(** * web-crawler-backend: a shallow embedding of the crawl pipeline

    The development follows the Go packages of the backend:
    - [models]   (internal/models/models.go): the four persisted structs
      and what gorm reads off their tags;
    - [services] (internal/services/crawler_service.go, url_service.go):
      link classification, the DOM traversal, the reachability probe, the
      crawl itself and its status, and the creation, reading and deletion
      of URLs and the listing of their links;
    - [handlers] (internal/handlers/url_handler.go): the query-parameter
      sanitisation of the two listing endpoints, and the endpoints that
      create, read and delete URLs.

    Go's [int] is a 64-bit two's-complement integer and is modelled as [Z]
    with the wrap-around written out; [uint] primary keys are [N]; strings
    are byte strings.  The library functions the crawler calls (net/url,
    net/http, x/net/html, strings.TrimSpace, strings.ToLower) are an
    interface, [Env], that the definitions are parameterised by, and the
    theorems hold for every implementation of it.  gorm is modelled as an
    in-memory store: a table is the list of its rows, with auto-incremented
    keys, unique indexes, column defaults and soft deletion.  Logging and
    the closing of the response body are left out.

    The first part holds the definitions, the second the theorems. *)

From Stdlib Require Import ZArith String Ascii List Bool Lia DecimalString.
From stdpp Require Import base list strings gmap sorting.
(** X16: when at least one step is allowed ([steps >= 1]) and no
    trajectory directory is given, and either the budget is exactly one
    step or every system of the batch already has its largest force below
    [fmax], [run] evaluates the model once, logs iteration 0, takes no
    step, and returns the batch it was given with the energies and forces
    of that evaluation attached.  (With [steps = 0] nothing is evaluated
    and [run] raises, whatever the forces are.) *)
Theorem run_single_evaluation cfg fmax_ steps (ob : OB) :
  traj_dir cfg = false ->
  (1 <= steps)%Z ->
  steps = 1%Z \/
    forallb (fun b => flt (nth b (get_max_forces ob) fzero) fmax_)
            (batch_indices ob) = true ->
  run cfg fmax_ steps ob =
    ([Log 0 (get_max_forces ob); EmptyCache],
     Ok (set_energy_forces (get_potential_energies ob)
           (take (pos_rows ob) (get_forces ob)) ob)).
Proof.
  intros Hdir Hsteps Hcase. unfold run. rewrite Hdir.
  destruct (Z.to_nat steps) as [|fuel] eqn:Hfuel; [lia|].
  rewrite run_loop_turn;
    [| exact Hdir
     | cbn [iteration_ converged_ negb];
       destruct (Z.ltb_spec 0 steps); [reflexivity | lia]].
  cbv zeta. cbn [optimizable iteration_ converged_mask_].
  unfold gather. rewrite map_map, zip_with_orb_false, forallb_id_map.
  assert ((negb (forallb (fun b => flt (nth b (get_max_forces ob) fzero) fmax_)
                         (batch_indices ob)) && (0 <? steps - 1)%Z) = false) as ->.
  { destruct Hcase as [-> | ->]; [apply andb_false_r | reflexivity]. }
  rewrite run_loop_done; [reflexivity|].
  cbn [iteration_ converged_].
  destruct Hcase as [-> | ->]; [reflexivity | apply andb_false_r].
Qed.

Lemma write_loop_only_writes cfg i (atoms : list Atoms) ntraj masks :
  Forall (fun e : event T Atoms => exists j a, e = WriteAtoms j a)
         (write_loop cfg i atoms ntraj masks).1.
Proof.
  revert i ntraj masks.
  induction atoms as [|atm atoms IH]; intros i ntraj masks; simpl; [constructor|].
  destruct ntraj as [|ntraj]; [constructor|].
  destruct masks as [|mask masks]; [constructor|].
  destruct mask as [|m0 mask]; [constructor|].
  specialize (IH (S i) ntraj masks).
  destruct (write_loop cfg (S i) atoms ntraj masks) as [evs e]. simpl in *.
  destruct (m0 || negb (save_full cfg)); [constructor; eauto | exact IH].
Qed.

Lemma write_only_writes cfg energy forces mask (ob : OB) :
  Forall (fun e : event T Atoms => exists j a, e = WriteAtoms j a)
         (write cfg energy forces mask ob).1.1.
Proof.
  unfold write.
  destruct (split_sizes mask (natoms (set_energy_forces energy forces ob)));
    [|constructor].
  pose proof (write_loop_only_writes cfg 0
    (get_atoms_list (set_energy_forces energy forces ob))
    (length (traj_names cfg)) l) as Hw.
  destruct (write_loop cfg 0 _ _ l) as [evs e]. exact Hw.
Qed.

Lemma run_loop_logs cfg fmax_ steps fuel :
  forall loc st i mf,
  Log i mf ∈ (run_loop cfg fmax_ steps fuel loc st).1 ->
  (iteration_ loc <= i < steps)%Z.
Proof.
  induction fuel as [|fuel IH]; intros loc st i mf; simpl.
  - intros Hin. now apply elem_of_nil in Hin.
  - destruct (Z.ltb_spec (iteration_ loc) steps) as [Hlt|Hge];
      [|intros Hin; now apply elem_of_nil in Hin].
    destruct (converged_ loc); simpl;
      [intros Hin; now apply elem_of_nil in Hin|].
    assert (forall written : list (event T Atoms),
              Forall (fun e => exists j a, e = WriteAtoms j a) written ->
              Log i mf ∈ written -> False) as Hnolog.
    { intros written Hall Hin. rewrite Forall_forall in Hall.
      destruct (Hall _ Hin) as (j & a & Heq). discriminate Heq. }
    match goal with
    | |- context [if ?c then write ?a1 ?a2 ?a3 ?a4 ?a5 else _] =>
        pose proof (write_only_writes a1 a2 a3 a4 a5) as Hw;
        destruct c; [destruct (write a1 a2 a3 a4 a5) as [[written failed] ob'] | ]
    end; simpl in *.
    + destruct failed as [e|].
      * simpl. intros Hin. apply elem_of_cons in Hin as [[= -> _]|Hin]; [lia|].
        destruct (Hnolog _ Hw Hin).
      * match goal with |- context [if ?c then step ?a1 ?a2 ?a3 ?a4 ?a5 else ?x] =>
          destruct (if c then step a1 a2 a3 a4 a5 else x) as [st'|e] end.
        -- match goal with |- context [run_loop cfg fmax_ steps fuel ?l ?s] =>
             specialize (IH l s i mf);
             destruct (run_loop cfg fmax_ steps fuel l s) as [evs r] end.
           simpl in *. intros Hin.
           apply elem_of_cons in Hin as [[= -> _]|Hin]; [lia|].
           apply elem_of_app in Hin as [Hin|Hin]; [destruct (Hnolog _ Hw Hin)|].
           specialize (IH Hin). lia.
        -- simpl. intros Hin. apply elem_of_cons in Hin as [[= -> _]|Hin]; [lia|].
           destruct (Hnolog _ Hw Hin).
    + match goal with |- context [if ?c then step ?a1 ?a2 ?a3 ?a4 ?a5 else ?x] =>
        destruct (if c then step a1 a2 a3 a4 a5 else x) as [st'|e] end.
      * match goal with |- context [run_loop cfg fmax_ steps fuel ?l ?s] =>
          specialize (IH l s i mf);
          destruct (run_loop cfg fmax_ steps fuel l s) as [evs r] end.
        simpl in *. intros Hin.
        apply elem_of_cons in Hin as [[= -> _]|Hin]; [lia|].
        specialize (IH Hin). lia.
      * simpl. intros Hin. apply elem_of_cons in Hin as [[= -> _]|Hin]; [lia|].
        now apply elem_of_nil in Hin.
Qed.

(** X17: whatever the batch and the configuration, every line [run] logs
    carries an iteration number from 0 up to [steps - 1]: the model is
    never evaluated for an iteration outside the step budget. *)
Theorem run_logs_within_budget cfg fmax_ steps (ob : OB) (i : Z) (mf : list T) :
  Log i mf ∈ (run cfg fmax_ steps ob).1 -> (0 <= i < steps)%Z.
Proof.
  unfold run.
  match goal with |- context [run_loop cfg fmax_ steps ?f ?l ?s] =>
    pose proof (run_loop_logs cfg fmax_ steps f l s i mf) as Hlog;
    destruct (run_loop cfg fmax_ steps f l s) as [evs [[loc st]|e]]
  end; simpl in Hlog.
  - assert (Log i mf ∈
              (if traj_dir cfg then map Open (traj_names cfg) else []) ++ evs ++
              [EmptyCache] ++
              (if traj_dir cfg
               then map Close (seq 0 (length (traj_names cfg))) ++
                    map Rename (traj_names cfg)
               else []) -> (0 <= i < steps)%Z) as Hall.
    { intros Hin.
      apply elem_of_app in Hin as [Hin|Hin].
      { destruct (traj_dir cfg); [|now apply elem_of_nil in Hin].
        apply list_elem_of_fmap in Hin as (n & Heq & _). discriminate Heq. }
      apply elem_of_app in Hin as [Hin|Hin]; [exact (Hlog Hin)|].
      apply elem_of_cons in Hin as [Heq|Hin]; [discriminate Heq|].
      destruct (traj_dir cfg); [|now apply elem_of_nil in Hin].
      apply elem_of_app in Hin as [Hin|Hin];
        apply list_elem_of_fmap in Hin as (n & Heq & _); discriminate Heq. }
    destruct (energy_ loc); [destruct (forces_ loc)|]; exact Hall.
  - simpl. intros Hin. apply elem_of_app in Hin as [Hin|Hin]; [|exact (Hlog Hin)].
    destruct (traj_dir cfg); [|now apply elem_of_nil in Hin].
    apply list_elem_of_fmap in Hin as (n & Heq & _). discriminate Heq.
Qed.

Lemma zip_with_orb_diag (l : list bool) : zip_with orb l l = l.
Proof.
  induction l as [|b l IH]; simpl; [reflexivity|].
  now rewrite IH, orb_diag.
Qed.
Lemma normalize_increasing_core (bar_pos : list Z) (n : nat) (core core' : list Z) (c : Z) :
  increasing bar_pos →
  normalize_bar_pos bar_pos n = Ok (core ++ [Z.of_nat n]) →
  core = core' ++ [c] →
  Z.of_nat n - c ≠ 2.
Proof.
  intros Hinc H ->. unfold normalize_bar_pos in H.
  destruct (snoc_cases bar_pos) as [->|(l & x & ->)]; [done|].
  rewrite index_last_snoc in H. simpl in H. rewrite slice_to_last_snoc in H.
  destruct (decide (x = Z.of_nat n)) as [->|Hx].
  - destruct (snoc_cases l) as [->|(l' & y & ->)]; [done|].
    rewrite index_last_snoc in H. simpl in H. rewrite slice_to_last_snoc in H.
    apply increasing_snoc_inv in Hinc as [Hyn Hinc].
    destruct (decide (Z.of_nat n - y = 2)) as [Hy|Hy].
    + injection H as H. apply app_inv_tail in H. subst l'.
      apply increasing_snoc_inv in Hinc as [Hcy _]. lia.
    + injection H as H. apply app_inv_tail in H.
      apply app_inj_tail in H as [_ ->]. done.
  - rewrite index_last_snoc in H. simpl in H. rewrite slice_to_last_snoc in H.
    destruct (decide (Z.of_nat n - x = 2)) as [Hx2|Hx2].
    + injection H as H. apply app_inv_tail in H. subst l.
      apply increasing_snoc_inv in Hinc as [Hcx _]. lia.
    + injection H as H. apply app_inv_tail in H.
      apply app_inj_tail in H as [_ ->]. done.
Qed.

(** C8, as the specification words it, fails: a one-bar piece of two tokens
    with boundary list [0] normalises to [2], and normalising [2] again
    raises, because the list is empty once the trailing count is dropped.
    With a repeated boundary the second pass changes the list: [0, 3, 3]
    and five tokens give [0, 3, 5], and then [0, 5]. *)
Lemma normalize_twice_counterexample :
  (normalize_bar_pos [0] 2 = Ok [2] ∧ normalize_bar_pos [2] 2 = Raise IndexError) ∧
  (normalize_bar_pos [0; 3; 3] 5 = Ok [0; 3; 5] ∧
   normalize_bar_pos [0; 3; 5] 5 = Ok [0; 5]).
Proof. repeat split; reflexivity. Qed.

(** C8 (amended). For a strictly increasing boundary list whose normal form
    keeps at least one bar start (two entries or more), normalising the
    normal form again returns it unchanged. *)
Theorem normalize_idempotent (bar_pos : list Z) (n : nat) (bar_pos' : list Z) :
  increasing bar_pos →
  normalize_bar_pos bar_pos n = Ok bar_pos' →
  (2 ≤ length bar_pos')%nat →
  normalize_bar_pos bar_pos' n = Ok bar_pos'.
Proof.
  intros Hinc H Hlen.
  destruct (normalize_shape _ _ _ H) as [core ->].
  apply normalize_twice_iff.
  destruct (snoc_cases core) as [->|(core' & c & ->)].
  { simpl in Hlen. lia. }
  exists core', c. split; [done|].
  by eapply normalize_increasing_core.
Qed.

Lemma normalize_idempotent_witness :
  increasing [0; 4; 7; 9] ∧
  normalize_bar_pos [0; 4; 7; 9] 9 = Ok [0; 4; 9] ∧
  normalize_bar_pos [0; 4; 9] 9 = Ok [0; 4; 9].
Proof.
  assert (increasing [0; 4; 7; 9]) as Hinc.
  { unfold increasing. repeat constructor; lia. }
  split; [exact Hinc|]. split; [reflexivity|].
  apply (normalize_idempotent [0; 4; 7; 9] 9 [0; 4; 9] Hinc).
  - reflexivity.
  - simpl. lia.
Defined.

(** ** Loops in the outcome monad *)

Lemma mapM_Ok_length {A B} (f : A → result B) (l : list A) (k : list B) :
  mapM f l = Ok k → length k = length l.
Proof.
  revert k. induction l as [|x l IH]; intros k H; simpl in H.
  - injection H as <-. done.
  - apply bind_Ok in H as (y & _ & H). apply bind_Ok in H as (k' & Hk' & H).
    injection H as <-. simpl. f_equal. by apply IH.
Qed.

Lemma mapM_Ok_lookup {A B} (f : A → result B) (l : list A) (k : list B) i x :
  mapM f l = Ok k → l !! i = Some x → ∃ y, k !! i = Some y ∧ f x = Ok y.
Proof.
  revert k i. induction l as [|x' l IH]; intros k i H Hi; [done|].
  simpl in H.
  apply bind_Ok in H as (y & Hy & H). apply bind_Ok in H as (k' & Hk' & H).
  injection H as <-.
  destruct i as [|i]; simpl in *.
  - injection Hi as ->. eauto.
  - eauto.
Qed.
◇ ◇ ◇ ◇ ◇ ◇ ◇
— Your objective —
Show all lines from the records above where the word "tokens" occurs.

— Solution —
(** C8, as the specification words it, fails: a one-bar piece of two tokens
    and five tokens give [0, 3, 5], and then [0, 5]. *)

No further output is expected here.